No time for that, though. She saw her therapist on Friday evenings. She liked to get there a little early, to sit in solitude and gather her thoughts. Me, I had my own ritual: I'd keep driving up the Rockville Pike to the Borders bookstore in Germantown.
It was an unnecessary drive in a way, since we had a Borders in our own neighborhood. The one in Germantown had a different vibe, though. The cafe area dominated the entire front section, and on weekends it featured live acoustic music. I'd linger in the magazine section--every Borders seemed to stock a different lineup of magazines--listening, reading, relaxing. It was, in a way, my own form of therapy: with that weekly ritual, I purged whatever demons I may have been wrestling at the time. I began to relax, to be still.
During those waning months of my marriage, I had any number of Borders stores I haunted with some frequency. The one in Northern D.C. had the best selection of DVDs and graphic novels, the one at White Sands had the most eclectic lineup of fiction and media studies. Still, I wondered, why so many stores? Why not have one huge location combining all the best features of every store?
Indeed, the seemingly insatiable need for expansion, to place an outlet in every conceivable market, was one of the factors cited in the decision of Borders' corporate overlords to shutter the entire chain. There were other reasons--the tanking economy, the rise of e-books--but expansion overkill was almost certainly the last straw.
For consumers, however, the signs of the end had come in the form of the chain's reaction to slowing sales of recorded music and movies: the once substantial (if overpriced) music and movie sections were reduced by half or more, if not eliminated entirely, and replaced by a bizarre assortment of pop-culture gewgaws. The Borders here in the Des Moines suburbs carried so many Nightmare Before Christmas-themed figurines and board games, it felt more like Hot Topic, albeit a brightly-lit Hot Topic that sold a metric ton of Tom Clancy novels.

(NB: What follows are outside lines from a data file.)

(** X8: a probe that allocates and the remove that follows it undo each
    other: the [struct gas] objects and the list [devices] are as before the
    probe, and the one reference the probe took on the device is released by
    the remove. *)
Theorem gap_driver_probe_remove_round_trip (e e' : env) (service service' : ptr)
    (st : state) :
  reachable st ->
  (forall q, ~ handler_of st (btd_service_get_device e service) q) ->
  g_new0 e <> NULL ->
  heap st !! g_new0 e = None ->
  btd_service_get_device e' service' = btd_service_get_device e service ->
  let device := btd_service_get_device e service in
  exists st1 st2,
    gap_driver_probe e service st = Some (0%Z, st1) /\
    gap_driver_remove e' service' st1 = Some (tt, st2) /\
    heap st2 = heap st /\
    devices st2 = devices st /\
    trace st2 =
      trace st ++
        [ev_DBG (GAP_profile_probe (device_get_address e device));
         ev_btd_device_ref device;
         ev_DBG (GAP_profile_remove (device_get_address e' device));
         ev_gatt_db_unregister NULL 0;
         ev_gatt_db_unref NULL;
         ev_bt_gatt_client_unref NULL;
         ev_btd_device_unref device].
Proof.
  intros Hreach Hno Hnn Hfresh Hdev device.
  pose proof (gap_driver_probe_new e service st Hreach Hno Hnn Hfresh) as Hprobe.
  fold device in Hprobe.
  set (st1 := mk_state _ _ _) in Hprobe.
  assert (reachable st1) as Hreach1
    by (eapply reachable_step; [exact Hreach | eapply step_probe, Hprobe]).
  assert (heap st1 !! g_new0 e = Some (mk_gas device NULL 0 NULL NULL)) as Hg1
    by apply lookup_insert_eq.
  assert (handler_of st1 (btd_service_get_device e' service') (g_new0 e)) as Hh1.
  { split; [apply elem_of_app; right; apply list_elem_of_here|].
    eexists. split; [exact Hg1|]. rewrite Hdev. reflexivity. }
  pose proof (reachable_find_handler st1 _ _ Hreach1 Hh1) as Hfind1.
  exists st1. eexists. split; [exact Hprobe|].
  split; [apply (gap_driver_remove_found e' service' st1 _ _ Hfind1 Hg1)|].
  assert (g_new0 e ∉ devices st) as Hnotin.
  { intros Hin. destruct (reachable_invariant st Hreach) as [Hlive _].
    destruct (Hlive _ Hin) as [g0 Hg0]. congruence. }
  unfold st1. cbn [heap devices trace gas_db gas_db_id gas_client gas_device].
  split; [apply delete_insert_id, Hfresh|].
  split; [apply g_slist_remove_last, Hnotin|].
  rewrite Hdev. fold device. rewrite <- app_assoc. reflexivity.
Qed.

(** X6: a probe for a device without a handler, with memory at hand, returns
    0 and lists a new handler that holds the device and nothing else; the
    accept that follows finds this handler and returns 0. *)
Theorem gap_driver_probe_then_accept (e e' : env) (service service' : ptr)
    (st : state) :
  reachable st ->
  (forall q, ~ handler_of st (btd_service_get_device e service) q) ->
  g_new0 e <> NULL ->
  heap st !! g_new0 e = None ->
  btd_service_get_device e' service' = btd_service_get_device e service ->
  let device := btd_service_get_device e service in
  exists st1 st2,
    gap_driver_probe e service st = Some (0%Z, st1) /\
    handler_of st1 device (g_new0 e) /\
    heap st1 !! g_new0 e = Some (mk_gas device NULL 0 NULL NULL) /\
    (forall q, q <> g_new0 e -> heap st1 !! q = heap st !! q) /\
    gap_driver_accept e' service' st1 = Some (0%Z, st2).
Proof.
  intros Hreach Hno Hnn Hfresh Hdev device.
  pose proof (gap_driver_probe_new e service st Hreach Hno Hnn Hfresh) as Hprobe.
  fold device in Hprobe.
  set (st1 := mk_state _ _ _) in Hprobe.
  assert (reachable st1) as Hreach1
    by (eapply reachable_step; [exact Hreach | eapply step_probe, Hprobe]).
  assert (heap st1 !! g_new0 e = Some (mk_gas device NULL 0 NULL NULL)) as Hg1
    by apply lookup_insert_eq.
  assert (handler_of st1 device (g_new0 e)) as Hh1.
  { split; [apply elem_of_app; right; apply list_elem_of_here|].
    eexists. split; [exact Hg1 | reflexivity]. }
  assert (handler_of st1 (btd_service_get_device e' service') (g_new0 e)) as Hh1'
    by (rewrite Hdev; exact Hh1).
  pose proof (reachable_find_handler st1 _ _ Hreach1 Hh1') as Hfind1.
  destruct (gap_driver_accept_found e' service' st1 _ _ Hfind1 Hg1) as [tr Hacc].
  exists st1. eexists. split; [exact Hprobe|].
  split; [exact Hh1|]. split; [exact Hg1|].
  split; [|exact Hacc].
  intros q Hq. unfold st1. cbn [heap]. apply lookup_insert_ne. congruence.
Qed.

(** X7: when [g_new0] gives NULL the probe returns -1 after its first log
    line: no handler is listed, no reference on the device is taken, and an
    accept for the device still finds no handler. *)
Theorem gap_driver_probe_without_memory (e e' : env) (service service' : ptr)
    (st : state) :
  reachable st ->
  (forall q, ~ handler_of st (btd_service_get_device e service) q) ->
  g_new0 e = NULL ->
  btd_service_get_device e' service' = btd_service_get_device e service ->
  let device := btd_service_get_device e service in
  exists st1 st2,
    gap_driver_probe e service st = Some ((-1)%Z, st1) /\
    st1 = append_trace st [ev_DBG (GAP_profile_probe (device_get_address e device))] /\
    gap_driver_accept e' service' st1 = Some ((-1)%Z, st2).
Proof.
  intros Hreach Hno Hnull Hdev device.
  pose proof (gap_driver_probe_not_found e service st
                (reachable_find_no_handler st _ Hreach Hno)) as Hprobe.
  rewrite Hnull, N.eqb_refl in Hprobe. fold device in Hprobe.
  eexists. eexists. split; [exact Hprobe|]. split; [reflexivity|].
  apply gap_driver_accept_not_found.
  apply (g_slist_find_custom_heap _ _ st); [reflexivity|].
  cbn [devices append_trace]. rewrite Hdev.
  apply reachable_find_no_handler; assumption.
Qed.

(** X12: when the scan of accept visits several GAP services, the first is
    bound and handled: one read per device name or appearance characteristic
    of that service, on the new client, with the handler as user data. Each
    further service gives one error line and no read. *)
Theorem gap_driver_accept_first_service (e : env) (service p a : ptr)
    (rest : list ptr) (st : state) (g : gas) :
  reachable st ->
  handler_of st (btd_service_get_device e service) p ->
  heap st !! p = Some g ->
  let device := btd_service_get_device e service in
  let db := btd_device_get_gatt_db e device in
  let client := btd_device_get_gatt_client e device in
  gatt_db_foreach_service e db (bt_uuid16_create 0x1800) = a :: rest ->
  a <> NULL ->
  let bound := mk_gas (gas_device g) db (gatt_db_register e db p) client a in
  exists reads,
    gap_driver_accept e service st =
      Some (0%Z,
            append_trace (poke st p bound)
              (accept_calls e service g p ++ reads ++
               replicate (length rest)
                         (ev_error More_than_one_GAP_service_exists))) /\
    Forall (fun c => issued_for bound p c = true) reads /\
    count_calls is_read_request reads =
      length (List.filter (char_read e) (gatt_db_service_foreach_char e a)).
Proof.
  intros Hreach Hh Hg device db client Hfound Ha bound.
  pose proof (reachable_find_handler st _ p Hreach Hh) as Hfind.
  rewrite (gap_driver_accept_scan e service p st g Hfind Hg).
  fold device. fold db. fold client. change GAP_UUID16 with 0x1800.
  rewrite Hfound.
  set (st0 := append_trace _ _).
  assert (heap st0 !! p =
          Some (mk_gas (gas_device g) db (gatt_db_register e db p) client NULL))
    as Hg0 by apply lookup_insert_eq.
  cbn [foreach]. unfold bind at 1. unfold bind at 1.
  rewrite (foreach_gap_service_eq _ _ _ _ _ Hg0). cbn [gas_attr].
  rewrite N.eqb_refl.
  assert (heap (poke st0 p bound) !! p = Some bound) as Hg1
    by apply lookup_insert_eq.
  destruct (handle_gap_service_calls e p (poke st0 p bound) bound Hg1)
    as (reads & Hreads & Hall & Hcount).
  change (with_attr
            (mk_gas (gas_device g) db (gatt_db_register e db p) client NULL) a)
    with bound.
  rewrite Hreads.
  rewrite (foreach_gap_service_bound e p rest _ bound)
    by (try exact Ha; apply lookup_insert_eq).
  exists reads. split; [|split; [exact Hall | exact Hcount]].
  unfold ret. f_equal. f_equal.
  unfold st0, append_trace, poke. cbn [heap devices trace].
  rewrite insert_insert_eq, <- !app_assoc. reflexivity.
Qed.

(** X15: a service-added notification that passes the three guards binds the
    node and asks one read per device name or appearance characteristic of
    the added service, in the order of the characteristics: for a device
    name a long read of the characteristic's value handle from offset 0,
    completed by [read_device_name_cb]; for an appearance a plain read of
    its value handle, completed by [read_appearance_cb]; each on the
    handler's client and with the handler as user data. Apart from log
    lines it calls nothing else. *)
Theorem service_added_requests (e : env) (attr user_data : ptr)
    (st : state) (g : gas) :
  heap st !! user_data = Some g ->
  bt_gatt_client_is_ready e (gas_client g) = true ->
  bt_uuid_cmp (gatt_db_attribute_get_service_uuid e attr)
              (bt_uuid16_create 0x1800) = 0%Z ->
  gas_attr g = NULL ->
  exists reads,
    service_added e attr user_data st =
      Some (tt, append_trace (poke st user_data (with_attr g attr))
                  (ev_DBG GAP_service_added :: reads)) /\
    Forall (fun c => issued_for g user_data c = true) reads /\
    List.filter is_read_request reads =
      omap (read_request_for e g user_data)
           (gatt_db_service_foreach_char e attr) /\
    Forall (fun c => is_log c = true)
           (List.filter (fun c => negb (is_read_request c)) reads) /\
    count_calls is_read_request reads =
      length (List.filter (char_read e) (gatt_db_service_foreach_char e attr)).
Proof.
  intros Hg Hready Hgap Hnull.
  unfold service_added. erewrite bind_load by exact Hg.
  rewrite Hready. cbn [negb]. change GAP_UUID16 with 0x1800.
  rewrite Hgap, Hnull. cbn [negb Z.eqb N.eqb NULL].
  rewrite bind_emit. erewrite bind_store by exact Hg.
  set (st1 := poke _ _ _).
  assert (heap st1 !! user_data = Some (with_attr g attr)) as Hg1
    by apply lookup_insert_eq.
  destruct (handle_gap_service_reads e user_data st1 _ Hg1)
    as (reads & Hreads & Hall & Hreq).
  change (Forall (fun c => issued_for g user_data c = true) reads) in Hall.
  change (List.filter is_read_request reads =
            omap (read_request_for e g user_data)
                 (gatt_db_service_foreach_char e attr)) in Hreq.
  exists reads. rewrite Hreads.
  split; [|split; [exact Hall | split; [exact Hreq | split]]].
  - unfold st1, append_trace, poke. cbn [heap devices trace].
    rewrite <- app_assoc. reflexivity.
  - apply Forall_forall. intros c Hc.
    apply list_elem_of_In, List.filter_In in Hc as [Hin Hnot].
    rewrite Forall_forall in Hall.
    apply list_elem_of_In, Hall in Hin.
    destruct c; try discriminate; reflexivity.
  - unfold count_calls. rewrite Hreq. apply read_request_for_count.
Qed.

That particular location closed a few months ago, and though I had spent many, many happy hours there over the years, in the end, I wasn't sorry to see it go. It had turned into nothing more than a delivery system for the latest best-sellers, and the author most likely to stop by for a book signing was Sarah Palin. It was no longer a place for me, or anyone who cares about books, and it never would be again.